The event, hosted by One APIA Nevada and the Asian Community Development Council (ACDC), non-partisan sister organizations supporting Nevada’s Asian and Pacific Islander communities, was intended to bring Asian and Pacific Islander voters in the region to the polls drift, the groups said.
“The traditional narrative is that Asians always have a voting apathy,” said Eric Jeng, ACDC’s director of public relations, who, at 33, said he was the group’s oldest organizer.
“We want to break this cycle of apathy,” Jeng told CNN.
ACDC aims to educate and mobilize voters in an area where the Asian American and Pacific Islander community is growing.
A DJ will be spinning at Tuesday’s event. (Rachel Janfaza/CNN)
Ahead of Tuesday’s primary election, ACDC translated impartial voter guides into five languages: Chinese, Korean, Tagalog, Vietnamese and Thai.
Ashley Hermosura, a 33-year-old Democratic voter, told CNN she knew she had to vote Tuesday because she followed One APIA on social media.
In addition to posting on social media for weeks, the group has been knocking on doors and sending text messages to encourage community members to vote.

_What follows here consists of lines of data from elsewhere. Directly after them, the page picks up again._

(* ===== verification/YaoMachine.v ===== *)
(** * The machine around the wires

    The instructions of [GC/instructions.h] on clear and integer registers and on
    memory, which both Yao parties execute alike, the whole state of a machine,
    and the meaning of a program on plaintext bits and inputs. *)

From S2P Require Import Prelude Xor Block Aes Workers YaoKey YaoGate GcVm YaoWire YaoSim YaoProps YaoJobs YaoVm YaoInput.

(** ** [Integer] and [Clear]

    A clear register holds the 64 bits of its [long], an integer register the
    value of its [long]. *)

(** The result of an arithmetic operation on [long]. *)
Definition long (x : Z) : outcome Z := int64 x.

(** [IntBase::operator>>] and [IntBase::operator<<] on the bits [a] of a [long]. *)
Definition shift_right (a n : Z) : outcome Z :=
  if n <? 64 then if n <? 0 then UB else Ok (Z.shiftr a n) else Ok 0.
Definition shift_left (a n : Z) : outcome Z :=
  if n <? 64 then if n <? 0 then UB else Ok (u64 (Z.shiftl a n)) else Ok 0.

(** ** Clear state *)
Record Pub := mkPub {
  p_C : Clears;
  p_MC : Clears;
  p_I : list Z;
  p_MI : list Z;
  p_PC : Z;
}.

Definition set_C (p : Pub) (C : Clears) : Pub := mkPub C (p_MC p) (p_I p) (p_MI p) (p_PC p).
Definition set_MC (p : Pub) (MC : Clears) : Pub := mkPub (p_C p) MC (p_I p) (p_MI p) (p_PC p).
Definition set_I (p : Pub) (I : list Z) : Pub := mkPub (p_C p) (p_MC p) I (p_MI p) (p_PC p).
Definition set_MI (p : Pub) (MI : list Z) : Pub := mkPub (p_C p) (p_MC p) (p_I p) MI (p_PC p).
Definition set_PC (p : Pub) (PC : Z) : Pub := mkPub (p_C p) (p_MC p) (p_I p) (p_MI p) PC.

Definition put_C (p : Pub) (r : Z) (m : outcome Z) : outcome Pub :=
  x ← m; C ← vset (p_C p) r x; Ok (set_C p C).
Definition put_I (p : Pub) (r : Z) (m : outcome Z) : outcome Pub :=
  x ← m; I ← vset (p_I p) r x; Ok (set_I p I).

(** [Processor::mem_op] on two vectors.  The references to the first elements are formed
    for [n = 0] too; [check_index] is empty without [CHECK_SIZE], as [GC/config.h] has it. *)
Definition mem_op {A} (n : Z) (dest source : list A) (dest_address source_address : Z)
    : outcome (list A) :=
  _ ← vget dest dest_address;
  _ ← vget source source_address;
  foldM (λ dest i, x ← vget source (source_address + i); vset dest (dest_address + i) x)
    dest (seqZ 0 n).

(** Registers [r], the immediate [n] as a [size_t], the vector [size]. *)
Inductive pinstr :=
  | XORCBI (r0 r1 n : Z)
  | ADDCB (r0 r1 r2 : Z)
  | ADDCBI (r0 r1 n : Z)
  | MULCBI (r0 r1 n : Z)
  | SHRCBI (r0 r1 n : Z)
  | SHLCBI (r0 r1 n : Z)
  | LDMCB (r0 n size : Z)
  | STMCB (r0 n size : Z)
  | LDMCBI (r0 r1 size : Z)
  | STMCBI (r0 r1 size : Z)
  | CONVCINT (r0 r1 : Z)
  | CONVCBIT (r0 r1 : Z)
  | LDINT (r0 n : Z)
  | ADDINT (r0 r1 r2 : Z)
  | SUBINT (r0 r1 r2 : Z)
  | MULINT (r0 r1 r2 : Z)
  | DIVINT (r0 r1 r2 : Z)
  | JMP (n : Z)
  | JMPNZ (r0 n : Z)
  | JMPEQZ (r0 n : Z)
  | JMPI (r0 : Z)
  | EQZC (r0 r1 : Z)
  | LTZC (r0 r1 : Z)
  | LTC (r0 r1 r2 : Z)
  | GTC (r0 r1 r2 : Z)
  | EQC (r0 r1 r2 : Z)
  | LDMINT (r0 n : Z)
  | STMINT (r0 n : Z)
  | LDMINTI (r0 r1 : Z)
  | STMINTI (r0 r1 : Z)
  | MOVINT (r0 r1 : Z)
  | BITDECINT (regs : list Z) (r0 : Z).

Definition get_C (p : Pub) (r : Z) : outcome Z := vget (p_C p) r.
Definition get_I (p : Pub) (r : Z) : outcome Z := vget (p_I p) r.

(** The binary operation [f] on integer registers. *)
Definition int_op (p : Pub) (r0 r1 r2 : Z) (f : Z → Z → outcome Z) : outcome Pub :=
  put_I p r0 (a ← get_I p r1; b ← get_I p r2; f a b).

Definition jump (p : Pub) (offset : Z) : Pub := set_PC p (u32 (p_PC p + offset)).

(** [PC] has been incremented already. *)
Definition exec_pub (i : pinstr) (p : Pub) : outcome Pub :=
  match i with
  | XORCBI r0 r1 n => put_C p r0 (a ← get_C p r1; Ok (Z.lxor a (u64 n)))
  | ADDCB r0 r1 r2 =>
      put_C p r0 (a ← get_C p r1; b ← get_C p r2; x ← long (s64 a + s64 b); Ok (u64 x))
  | ADDCBI r0 r1 n => put_C p r0 (a ← get_C p r1; x ← long (s64 a + s32 n); Ok (u64 x))
  | MULCBI r0 r1 n => put_C p r0 (a ← get_C p r1; x ← long (s64 a * s32 n); Ok (u64 x))
  | SHRCBI r0 r1 n => put_C p r0 (a ← get_C p r1; shift_right a (s64 n))
  | SHLCBI r0 r1 n => put_C p r0 (a ← get_C p r1; shift_left a (s64 n))
  | LDMCB r0 n size => C ← mem_op size (p_C p) (p_MC p) r0 (s64 n); Ok (set_C p C)
  | STMCB r0 n size => MC ← mem_op size (p_MC p) (p_C p) (s64 n) r0; Ok (set_MC p MC)
  | LDMCBI r0 r1 size =>
      a ← get_I p r1; C ← mem_op size (p_C p) (p_MC p) r0 a; Ok (set_C p C)
  | STMCBI r0 r1 size =>
      a ← get_I p r1; MC ← mem_op size (p_MC p) (p_C p) a r0; Ok (set_MC p MC)
  | CONVCINT r0 r1 => put_C p r0 (a ← get_I p r1; Ok (u64 a))
  | CONVCBIT r0 r1 => put_I p r0 (a ← get_C p r1; Ok (s64 a))
  | LDINT r0 n => put_I p r0 (Ok (s32 n))
  | ADDINT r0 r1 r2 => int_op p r0 r1 r2 (λ a b, long (a + b))
  | SUBINT r0 r1 r2 => int_op p r0 r1 r2 (λ a b, long (a - b))
  | MULINT r0 r1 r2 => int_op p r0 r1 r2 (λ a b, long (a * b))
  | DIVINT r0 r1 r2 => int_op p r0 r1 r2 (λ a b, if b =? 0 then UB else long (Z.quot a b))
  | JMP n => Ok (jump p n)
  | JMPNZ r0 n => a ← get_I p r0; Ok (if a =? 0 then p else jump p n)
  | JMPEQZ r0 n => a ← get_I p r0; Ok (if a =? 0 then jump p n else p)
  | JMPI r0 => a ← get_I p r0; Ok (jump p a)
  | EQZC r0 r1 => put_I p r0 (a ← get_I p r1; Ok (b2z (a =? 0)))
  | LTZC r0 r1 => put_I p r0 (a ← get_I p r1; Ok (b2z (a <? 0)))
  | LTC r0 r1 r2 => int_op p r0 r1 r2 (λ a b, Ok (b2z (a <? b)))
  | GTC r0 r1 r2 => int_op p r0 r1 r2 (λ a b, Ok (b2z (b <? a)))
  | EQC r0 r1 r2 => int_op p r0 r1 r2 (λ a b, Ok (b2z (a =? b)))
  | LDMINT r0 n => put_I p r0 (vget (p_MI p) (s64 n))
  | STMINT r0 n => a ← get_I p r0; MI ← vset (p_MI p) (s64 n) a; Ok (set_MI p MI)
  | LDMINTI r0 r1 => put_I p r0 (a ← get_I p r1; vget (p_MI p) a)
  | STMINTI r0 r1 =>
      a ← get_I p r0; d ← get_I p r1; MI ← vset (p_MI p) d a; Ok (set_MI p MI)
  | MOVINT r0 r1 => put_I p r0 (get_I p r1)
  | BITDECINT regs r0 =>
      foldM (λ p '(i, r), put_I p r (x ← get_I p r0; y ← shift_right (u64 x) (Z.of_nat i); Ok (Z.land y 1)))
        p (zip (seq 0 (length regs)) regs)
  end.

(** ** The whole machine *)
Record Mach (W : Type) := mkMach { m_S : Secrets W; m_MS : Secrets W; m_pub : Pub }.
Arguments mkMach {W}.
Arguments m_S {W}.
Arguments m_MS {W}.
Arguments m_pub {W}.

(** [minstr] is an instruction of the program, the inputs apart. *)
Inductive minstr :=
  | Wire (i : instr)
  | Public (i : pinstr)
  | LDMSB (r0 n size : Z)
  | STMSB (r0 n size : Z)
  | LDMSBI (r0 r1 size : Z)
  | STMSBI (r0 r1 size : Z)
  | CONVSINT (r0 n r1 : Z).

Inductive program_instr :=
  | Local (i : minstr)
  | Input (i : input_instr).

Section exec.
Context {W P : Type} `{WireOps W P} `{!WireInstrs W P}.

Definition set_S (m : Mach W) (S : Secrets W) : Mach W := mkMach S (m_MS m) (m_pub m).
Definition set_MS (m : Mach W) (MS : Secrets W) : Mach W := mkMach (m_S m) MS (m_pub m).
Definition set_pub (m : Mach W) (p : Pub) : Mach W := mkMach (m_S m) (m_MS m) p.

Definition mach_exec (i : minstr) (m : Mach W) (party : P) : outcome (Mach W * P) :=
  match i with
  | Wire i =>
      '(mem, C, party) ← exec i (m_S m, p_C (m_pub m)) party;
      Ok (mkMach mem (m_MS m) (set_C (m_pub m) C), party)
  | Public i => p ← exec_pub i (m_pub m); Ok (set_pub m p, party)
  | LDMSB r0 n size => mem ← mem_op size (m_S m) (m_MS m) r0 (s64 n); Ok (set_S m mem, party)
  | STMSB r0 n size => mem ← mem_op size (m_MS m) (m_S m) (s64 n) r0; Ok (set_MS m mem, party)
  | LDMSBI r0 r1 size =>
      a ← get_I (m_pub m) r1; mem ← mem_op size (m_S m) (m_MS m) r0 a; Ok (set_S m mem, party)
  | STMSBI r0 r1 size =>
      a ← get_I (m_pub m) r1; mem ← mem_op size (m_MS m) (m_S m) a r0; Ok (set_MS m mem, party)
  | CONVSINT r0 n r1 =>
      x ← get_I (m_pub m) r1; mem ← load_clear party (m_S m) r0 (s32 n) x; Ok (set_S m mem, party)
  end.
End exec.

Lemma mach_exec_le {W P} `{WireOps W P} (I1 I2 : WireInstrs W P) i m party r : instrs_le I1 I2 →
  mach_exec (WireInstrs0:=I1) i m party = Ok r → mach_exec (WireInstrs0:=I2) i m party = Ok r.
Proof.
  intros HI. destruct i; cbn [mach_exec]; try done. apply bind_le. intros a. by apply exec_le.
Qed.

(** [Program::execute]: the instruction at [PC], which moves on, and the end of
    the program. *)
Definition fetch {W} (prog : list program_instr) (m : Mach W) : option (program_instr * Mach W) :=
  if Z.of_nat (length prog) <=? p_PC (m_pub m) then None
  else
    i ← prog !! Z.to_nat (p_PC (m_pub m));
    Some (i, set_pub m (set_PC (m_pub m) (p_PC (m_pub m) + 1))).

(** [Processor::complexity] counts the gates and the input bits. *)
Definition cost (i : program_instr) : Z :=
  match i with
  | Local (Wire (ANDRS args)) | Local (Wire (ANDS args)) => from_ok 0 (check_args args 4)
  | Input i => n_input_bits i
  | _ => 0
  end.

(** ** A program on plaintext bits and the inputs of both players *)
Definition PlainState : Type := Mach bool * list Z * list Z.

Definition plain_exec (i : program_instr) (st : PlainState) : outcome PlainState :=
  let '(m, in0, in1) := st in
  match i with
  | Local i => st ← mach_exec i m tt; Ok (st.1, in0, in1)
  | Input i =>
      '(mem, in0, in1) ← plain_inputb (m_S m, in0, in1) i;
      Ok (set_S m mem, in0, in1)
  end.

(** [None]: the fuel did not suffice. *)
Fixpoint plain_run (fuel : nat) (prog : list program_instr) (st : PlainState)
    : outcome (option PlainState) :=
  match fetch prog st.1.1 with
  | None => Ok (Some st)
  | Some (i, m) =>
      match fuel with
      | O => Ok None
      | S fuel => st ← plain_exec i (m, st.1.2, st.2); plain_run fuel prog st
      end
  end.

(** ** One step of the three machines *)
Section machines.
Context {P : Type} `{Prng P} `{GateScheme} `{!GateLaws}.
Context (delta : Key) (delta_odd : Z.odd delta = true) {sched : Scheduler}.
#[local] Abbreviation Mem := (YaoSim.Mem delta).
#[local] Abbreviation sim := (YaoSim.sim (P:=P) delta).

Definition mach_rel (mg : Mach Key) (m : Mach bool) (me : Mach Key) : Prop :=
  Mem (m_S mg) (m_S m) (m_S me) ∧ Mem (m_MS mg) (m_MS m) (m_MS me) ∧
  m_pub mg = m_pub m ∧ m_pub me = m_pub m.

Definition minstr_ok (i : minstr) : Prop :=
  match i with Wire i => instr_ok i | _ => True end.

Lemma mem_op_rel3 {A B C} (Q : A → B → C → Prop) n d1 d2 d3 s1 s2 s3 da sa :
  Forall3 Q d1 d2 d3 → Forall3 Q s1 s2 s3 →
  out3 (Forall3 Q) (mem_op n d1 s1 da sa) (mem_op n d2 s2 da sa) (mem_op n d3 s3 da sa).
Proof.
  intros Hd Hs. eapply out3_bind; [by apply vget_rel3|]. intros _ _ _ _.
  eapply out3_bind; [by apply vget_rel3|]. intros _ _ _ _.
  apply out3_foldM; [|done]. clear - Hs. intros i d1 d2 d3 _ Hd.
  eapply out3_bind; [by apply vget_rel3|]. intros x1 x2 x3 Hx. by apply vset_rel3.
Qed.

(** The same public computation first. *)
Lemma sim_pure {X A B C} (Rv : A → B → C → Prop) (m : outcome X) fg fp fe :
  (∀ x, sim Rv (fg x) (fp x) (fe x)) →
  sim Rv (λ g, x ← m; fg x g) (x ← m; fp x) (λ e, x ← m; fe x e).
Proof. intros HS b u Hb. destruct m as [x| |]; [|done..]. exact (HS x b u Hb). Qed.

Lemma mem_op_sim {A B C} (Rv : A → B → C → Prop) n d1 d2 d3 s1 s2 s3 da sa
    (f1 : Secrets Key → A) (f2 : Secrets bool → B) (f3 : Secrets Key → C) :
  Mem d1 d2 d3 → Mem s1 s2 s3 → (∀ m1 m2 m3, Mem m1 m2 m3 → Rv (f1 m1) (f2 m2) (f3 m3)) →
  sim Rv (λ g, m ← mem_op n d1 s1 da sa; Ok (f1 m, g)) (m ← mem_op n d2 s2 da sa; Ok (f2 m, tt))
    (λ e, m ← mem_op n d3 s3 da sa; Ok (f3 m, e)).
Proof.
  intros Hd Hs HR. eapply (sim_lift delta Mem); [by apply mem_op_rel3|].
  intros m1 m2 m3 Hm. by apply sim_ret, HR.
Qed.

Lemma sim_public_map {A B C A' B' C'} (R0 : A → B → C → Prop) (Rv : A' → B' → C' → Prop)
    m1 m2 m3 f1 f2 f3 :
  (∀ g e b, g_ok delta g → synced g e → m2 = Ok b →
     ∃ a c, m1 g = Ok a ∧ m3 e = Ok c ∧ R0 a b c) →
  (∀ a b c, R0 a b c → Rv (f1 a) (f2 b) (f3 c)) →
  sim Rv (λ g, a ← m1 g; Ok (f1 a, g)) (b ← m2; Ok (f2 b, tt)) (λ e, c ← m3 e; Ok (f3 c, e)).
Proof.
  intros HR HF.
  eapply (sim_ext delta _ _ _ _ (λ g, a ← (a ← m1 g; Ok (f1 a)); Ok (a, g))
    (b ← (b ← m2; Ok (f2 b)); Ok (b, tt)) (λ e, c ← (c ← m3 e; Ok (f3 c)); Ok (c, e))).
  - intros g. by destruct (m1 g).
  - by destruct m2.
  - intros e. by destruct (m3 e).
  - apply sim_public. intros g e b Hg Hs Hb. apply bind_Ok_inv in Hb as (b0 & Hb & [= <-]).
    destruct (HR g e b0 Hg Hs Hb) as (a & c & -> & -> & HR0).
    exists (f1 a), (f3 c). by auto.
Qed.

Lemma mach_sim i mg m me : minstr_ok i → mach_rel mg m me →
  sim mach_rel (mach_exec i mg) (mach_exec i m tt) (mach_exec i me).
Proof.
  destruct mg as [Sg MSg p], m as [Sp MSp p'], me as [Se MSe p'']. intros Hi (HM & HMS & E1 & E2).
  cbn [m_S m_MS m_pub] in *. subst p p''. rename p' into p.
  destruct i; cbn [mach_exec minstr_ok m_S m_MS m_pub] in *.
  - eapply (sim_bind delta (regs_rel delta) mach_rel (λ g, exec i (Sg, p_C p) g)
      (exec i (Sp, p_C p) tt) (λ e, exec i (Se, p_C p) e)); [by apply instr_sim|].
    intros [S1 C1] [S2 C2] [S3 C3] (HM' & ? & ?). cbn [fst snd] in *. subst. by apply sim_ret.
  - apply sim_pure. intros p'. by apply sim_ret.
  - by apply mem_op_sim.
  - by apply mem_op_sim.
  - apply sim_pure. intros a. by apply mem_op_sim.
  - apply sim_pure. intros a. by apply mem_op_sim.
  - apply sim_pure. intros x. apply (sim_public_map Mem); [|done].
    intros g e b [Hg _] _. apply out3_Ok. apply load_clear_rel3; [|intros v; by apply rel_publics|done].
    apply (rel_new (P:=P)).
Qed.
End machines.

“The Republican Party has a lot of appeal,” Hermosura said, explaining that she came out to vote for Democratic candidates backed by unions and members of the Board of Education.
Hermosura said she believes in “pulling out the Asian voice in the elections and appearing as a politically activated audience in the elections.”
Catherine Lee, who is 18 and voted in the Nevada primary, described the experience of voting for the first time as “cool.”
Lee, who voted at another event sponsored by the groups last Friday, said she was most excited about voting in the district attorney race.
“They shape outcomes that are important to addressing racial discrimination in the criminal justice system,” Lee said, describing why she found race interesting.